> [Stored data]:

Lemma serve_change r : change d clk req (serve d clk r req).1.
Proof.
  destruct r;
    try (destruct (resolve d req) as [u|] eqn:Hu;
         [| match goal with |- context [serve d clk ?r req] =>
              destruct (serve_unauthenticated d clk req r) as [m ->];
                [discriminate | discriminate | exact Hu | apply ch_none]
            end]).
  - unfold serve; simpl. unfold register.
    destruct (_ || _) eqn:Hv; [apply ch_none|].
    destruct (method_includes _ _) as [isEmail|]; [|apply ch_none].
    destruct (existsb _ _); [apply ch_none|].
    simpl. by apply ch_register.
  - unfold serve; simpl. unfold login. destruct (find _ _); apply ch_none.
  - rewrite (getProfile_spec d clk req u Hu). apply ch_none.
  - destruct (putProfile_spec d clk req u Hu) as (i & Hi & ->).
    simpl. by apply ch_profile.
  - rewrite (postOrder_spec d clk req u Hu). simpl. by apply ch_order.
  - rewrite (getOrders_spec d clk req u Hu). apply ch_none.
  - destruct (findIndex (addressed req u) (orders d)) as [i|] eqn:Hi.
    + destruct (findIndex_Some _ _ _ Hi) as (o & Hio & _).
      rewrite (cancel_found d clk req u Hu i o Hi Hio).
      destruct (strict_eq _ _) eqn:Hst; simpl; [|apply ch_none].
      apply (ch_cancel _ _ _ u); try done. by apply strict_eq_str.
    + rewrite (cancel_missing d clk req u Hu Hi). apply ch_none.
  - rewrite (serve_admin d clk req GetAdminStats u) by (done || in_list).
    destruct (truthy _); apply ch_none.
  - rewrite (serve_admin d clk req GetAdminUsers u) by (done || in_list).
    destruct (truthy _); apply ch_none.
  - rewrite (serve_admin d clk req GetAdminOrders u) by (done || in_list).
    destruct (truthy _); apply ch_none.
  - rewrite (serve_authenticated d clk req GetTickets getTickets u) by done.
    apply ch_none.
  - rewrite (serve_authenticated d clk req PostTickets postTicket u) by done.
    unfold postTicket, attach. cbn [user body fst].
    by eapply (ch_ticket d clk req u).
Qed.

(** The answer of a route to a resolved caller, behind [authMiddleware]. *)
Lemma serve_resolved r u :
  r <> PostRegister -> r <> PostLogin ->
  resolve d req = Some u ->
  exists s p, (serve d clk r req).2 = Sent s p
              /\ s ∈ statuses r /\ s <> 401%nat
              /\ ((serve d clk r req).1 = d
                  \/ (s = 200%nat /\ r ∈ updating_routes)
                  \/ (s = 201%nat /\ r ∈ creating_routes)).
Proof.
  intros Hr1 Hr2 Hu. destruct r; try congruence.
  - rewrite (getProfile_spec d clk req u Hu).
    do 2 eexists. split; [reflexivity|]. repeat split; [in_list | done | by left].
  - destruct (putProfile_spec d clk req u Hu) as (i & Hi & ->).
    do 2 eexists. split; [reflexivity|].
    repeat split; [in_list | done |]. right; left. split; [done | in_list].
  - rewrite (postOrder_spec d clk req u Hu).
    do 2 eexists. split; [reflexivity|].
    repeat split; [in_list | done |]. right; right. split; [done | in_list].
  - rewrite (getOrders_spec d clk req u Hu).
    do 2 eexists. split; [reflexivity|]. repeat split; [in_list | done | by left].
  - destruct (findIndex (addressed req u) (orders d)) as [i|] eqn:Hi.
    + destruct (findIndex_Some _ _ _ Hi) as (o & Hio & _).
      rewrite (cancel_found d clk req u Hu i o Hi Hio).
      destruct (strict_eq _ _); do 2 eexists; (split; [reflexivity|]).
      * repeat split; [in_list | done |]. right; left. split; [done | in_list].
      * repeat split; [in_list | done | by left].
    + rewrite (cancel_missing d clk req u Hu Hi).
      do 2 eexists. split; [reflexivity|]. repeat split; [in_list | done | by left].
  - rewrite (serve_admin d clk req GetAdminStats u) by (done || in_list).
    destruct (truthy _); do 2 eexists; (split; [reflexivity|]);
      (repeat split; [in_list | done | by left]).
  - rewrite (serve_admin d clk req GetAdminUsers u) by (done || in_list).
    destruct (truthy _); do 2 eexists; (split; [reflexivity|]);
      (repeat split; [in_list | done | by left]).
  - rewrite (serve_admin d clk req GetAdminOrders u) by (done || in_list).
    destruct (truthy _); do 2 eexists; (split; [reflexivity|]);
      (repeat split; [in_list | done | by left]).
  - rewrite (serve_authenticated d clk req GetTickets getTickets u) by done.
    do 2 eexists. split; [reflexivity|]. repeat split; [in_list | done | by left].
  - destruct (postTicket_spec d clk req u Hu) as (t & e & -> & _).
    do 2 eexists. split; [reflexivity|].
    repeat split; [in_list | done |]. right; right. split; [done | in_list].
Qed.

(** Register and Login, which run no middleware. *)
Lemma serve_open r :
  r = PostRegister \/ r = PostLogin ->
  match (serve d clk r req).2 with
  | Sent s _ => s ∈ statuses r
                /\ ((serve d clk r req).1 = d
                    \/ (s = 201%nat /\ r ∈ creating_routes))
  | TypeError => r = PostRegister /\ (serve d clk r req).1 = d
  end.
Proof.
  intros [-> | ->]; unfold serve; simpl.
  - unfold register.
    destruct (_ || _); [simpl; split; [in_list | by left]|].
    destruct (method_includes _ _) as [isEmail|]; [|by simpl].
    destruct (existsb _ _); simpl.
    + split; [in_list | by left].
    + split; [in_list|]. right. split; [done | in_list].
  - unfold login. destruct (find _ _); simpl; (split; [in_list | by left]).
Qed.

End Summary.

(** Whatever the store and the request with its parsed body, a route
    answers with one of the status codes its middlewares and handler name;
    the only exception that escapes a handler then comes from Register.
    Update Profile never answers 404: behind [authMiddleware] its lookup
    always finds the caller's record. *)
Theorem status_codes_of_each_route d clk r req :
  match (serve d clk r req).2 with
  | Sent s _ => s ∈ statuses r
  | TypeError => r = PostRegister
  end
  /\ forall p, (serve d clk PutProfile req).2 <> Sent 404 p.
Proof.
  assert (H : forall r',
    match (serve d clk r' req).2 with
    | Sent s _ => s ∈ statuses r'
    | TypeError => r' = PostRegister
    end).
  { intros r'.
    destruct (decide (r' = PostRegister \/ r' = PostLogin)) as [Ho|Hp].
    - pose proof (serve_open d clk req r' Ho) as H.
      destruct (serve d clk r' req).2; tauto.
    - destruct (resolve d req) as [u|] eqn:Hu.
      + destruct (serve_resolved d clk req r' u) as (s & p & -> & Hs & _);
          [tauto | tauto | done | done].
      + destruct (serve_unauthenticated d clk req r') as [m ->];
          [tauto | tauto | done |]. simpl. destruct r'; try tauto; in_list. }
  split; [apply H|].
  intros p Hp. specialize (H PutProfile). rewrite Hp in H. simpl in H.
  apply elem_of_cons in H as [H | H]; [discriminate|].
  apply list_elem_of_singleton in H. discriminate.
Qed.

> [THE TASK]:
From the first line to the last, copy the records without alteration.

> [RESULT OF THE TASK]:
Lemma serve_change r : change d clk req (serve d clk r req).1.
Proof.
  destruct r;
    try (destruct (resolve d req) as [u|] eqn:Hu;
         [| match goal with |- context [serve d clk ?r req] =>
              destruct (serve_unauthenticated d clk req r) as [m ->];
                [discriminate | discriminate | exact Hu | apply ch_none]
            end]).
  - unfold serve; simpl. unfold register.
    destruct (_ || _) eqn:Hv; [apply ch_none|].
    destruct (method_includes _ _) as [isEmail|]; [|apply ch_none].
    destruct (existsb _ _); [apply ch_none|].
    simpl. by apply ch_register.
  - unfold serve; simpl. unfold login. destruct (find _ _); apply ch_none.
  - rewrite (getProfile_spec d clk req u Hu). apply ch_none.
  - destruct (putProfile_spec d clk req u Hu) as (i & Hi & ->).
    simpl. by apply ch_profile.
  - rewrite (postOrder_spec d clk req u Hu). simpl. by apply ch_order.
  - rewrite (getOrders_spec d clk req u Hu). apply ch_none.
  - destruct (findIndex (addressed req u) (orders d)) as [i|] eqn:Hi.
    + destruct (findIndex_Some _ _ _ Hi) as (o & Hio & _).
      rewrite (cancel_found d clk req u Hu i o Hi Hio).
      destruct (strict_eq _ _) eqn:Hst; simpl; [|apply ch_none].
      apply (ch_cancel _ _ _ u); try done. by apply strict_eq_str.
    + rewrite (cancel_missing d clk req u Hu Hi). apply ch_none.
  - rewrite (serve_admin d clk req GetAdminStats u) by (done || in_list).
    destruct (truthy _); apply ch_none.
  - rewrite (serve_admin d clk req GetAdminUsers u) by (done || in_list).
    destruct (truthy _); apply ch_none.
  - rewrite (serve_admin d clk req GetAdminOrders u) by (done || in_list).
    destruct (truthy _); apply ch_none.
  - rewrite (serve_authenticated d clk req GetTickets getTickets u) by done.
    apply ch_none.
  - rewrite (serve_authenticated d clk req PostTickets postTicket u) by done.
    unfold postTicket, attach. cbn [user body fst].
    by eapply (ch_ticket d clk req u).
Qed.

(** The answer of a route to a resolved caller, behind [authMiddleware]. *)
Lemma serve_resolved r u :
  r <> PostRegister -> r <> PostLogin ->
  resolve d req = Some u ->
  exists s p, (serve d clk r req).2 = Sent s p
              /\ s ∈ statuses r /\ s <> 401%nat
              /\ ((serve d clk r req).1 = d
                  \/ (s = 200%nat /\ r ∈ updating_routes)
                  \/ (s = 201%nat /\ r ∈ creating_routes)).
Proof.
  intros Hr1 Hr2 Hu. destruct r; try congruence.
  - rewrite (getProfile_spec d clk req u Hu).
    do 2 eexists. split; [reflexivity|]. repeat split; [in_list | done | by left].
  - destruct (putProfile_spec d clk req u Hu) as (i & Hi & ->).
    do 2 eexists. split; [reflexivity|].
    repeat split; [in_list | done |]. right; left. split; [done | in_list].
  - rewrite (postOrder_spec d clk req u Hu).
    do 2 eexists. split; [reflexivity|].
    repeat split; [in_list | done |]. right; right. split; [done | in_list].
  - rewrite (getOrders_spec d clk req u Hu).
    do 2 eexists. split; [reflexivity|]. repeat split; [in_list | done | by left].
  - destruct (findIndex (addressed req u) (orders d)) as [i|] eqn:Hi.
    + destruct (findIndex_Some _ _ _ Hi) as (o & Hio & _).
      rewrite (cancel_found d clk req u Hu i o Hi Hio).
      destruct (strict_eq _ _); do 2 eexists; (split; [reflexivity|]).
      * repeat split; [in_list | done |]. right; left. split; [done | in_list].
      * repeat split; [in_list | done | by left].
    + rewrite (cancel_missing d clk req u Hu Hi).
      do 2 eexists. split; [reflexivity|]. repeat split; [in_list | done | by left].
  - rewrite (serve_admin d clk req GetAdminStats u) by (done || in_list).
    destruct (truthy _); do 2 eexists; (split; [reflexivity|]);
      (repeat split; [in_list | done | by left]).
  - rewrite (serve_admin d clk req GetAdminUsers u) by (done || in_list).
    destruct (truthy _); do 2 eexists; (split; [reflexivity|]);
      (repeat split; [in_list | done | by left]).
  - rewrite (serve_admin d clk req GetAdminOrders u) by (done || in_list).
    destruct (truthy _); do 2 eexists; (split; [reflexivity|]);
      (repeat split; [in_list | done | by left]).
  - rewrite (serve_authenticated d clk req GetTickets getTickets u) by done.
    do 2 eexists. split; [reflexivity|]. repeat split; [in_list | done | by left].
  - destruct (postTicket_spec d clk req u Hu) as (t & e & -> & _).
    do 2 eexists. split; [reflexivity|].
    repeat split; [in_list | done |]. right; right. split; [done | in_list].
Qed.

(** Register and Login, which run no middleware. *)
Lemma serve_open r :
  r = PostRegister \/ r = PostLogin ->
  match (serve d clk r req).2 with
  | Sent s _ => s ∈ statuses r
                /\ ((serve d clk r req).1 = d
                    \/ (s = 201%nat /\ r ∈ creating_routes))
  | TypeError => r = PostRegister /\ (serve d clk r req).1 = d
  end.
Proof.
  intros [-> | ->]; unfold serve; simpl.
  - unfold register.
    destruct (_ || _); [simpl; split; [in_list | by left]|].
    destruct (method_includes _ _) as [isEmail|]; [|by simpl].
    destruct (existsb _ _); simpl.
    + split; [in_list | by left].
    + split; [in_list|]. right. split; [done | in_list].
  - unfold login. destruct (find _ _); simpl; (split; [in_list | by left]).
Qed.

End Summary.

(** Whatever the store and the request with its parsed body, a route
    answers with one of the status codes its middlewares and handler name;
    the only exception that escapes a handler then comes from Register.
    Update Profile never answers 404: behind [authMiddleware] its lookup
    always finds the caller's record. *)
Theorem status_codes_of_each_route d clk r req :
  match (serve d clk r req).2 with
  | Sent s _ => s ∈ statuses r
  | TypeError => r = PostRegister
  end
  /\ forall p, (serve d clk PutProfile req).2 <> Sent 404 p.
Proof.
  assert (H : forall r',
    match (serve d clk r' req).2 with
    | Sent s _ => s ∈ statuses r'
    | TypeError => r' = PostRegister
    end).
  { intros r'.
    destruct (decide (r' = PostRegister \/ r' = PostLogin)) as [Ho|Hp].
    - pose proof (serve_open d clk req r' Ho) as H.
      destruct (serve d clk r' req).2; tauto.
    - destruct (resolve d req) as [u|] eqn:Hu.
      + destruct (serve_resolved d clk req r' u) as (s & p & -> & Hs & _);
          [tauto | tauto | done | done].
      + destruct (serve_unauthenticated d clk req r') as [m ->];
          [tauto | tauto | done |]. simpl. destruct r'; try tauto; in_list. }
  split; [apply H|].
  intros p Hp. specialize (H PutProfile). rewrite Hp in H. simpl in H.
  apply elem_of_cons in H as [H | H]; [discriminate|].
  apply list_elem_of_singleton in H. discriminate.
Qed.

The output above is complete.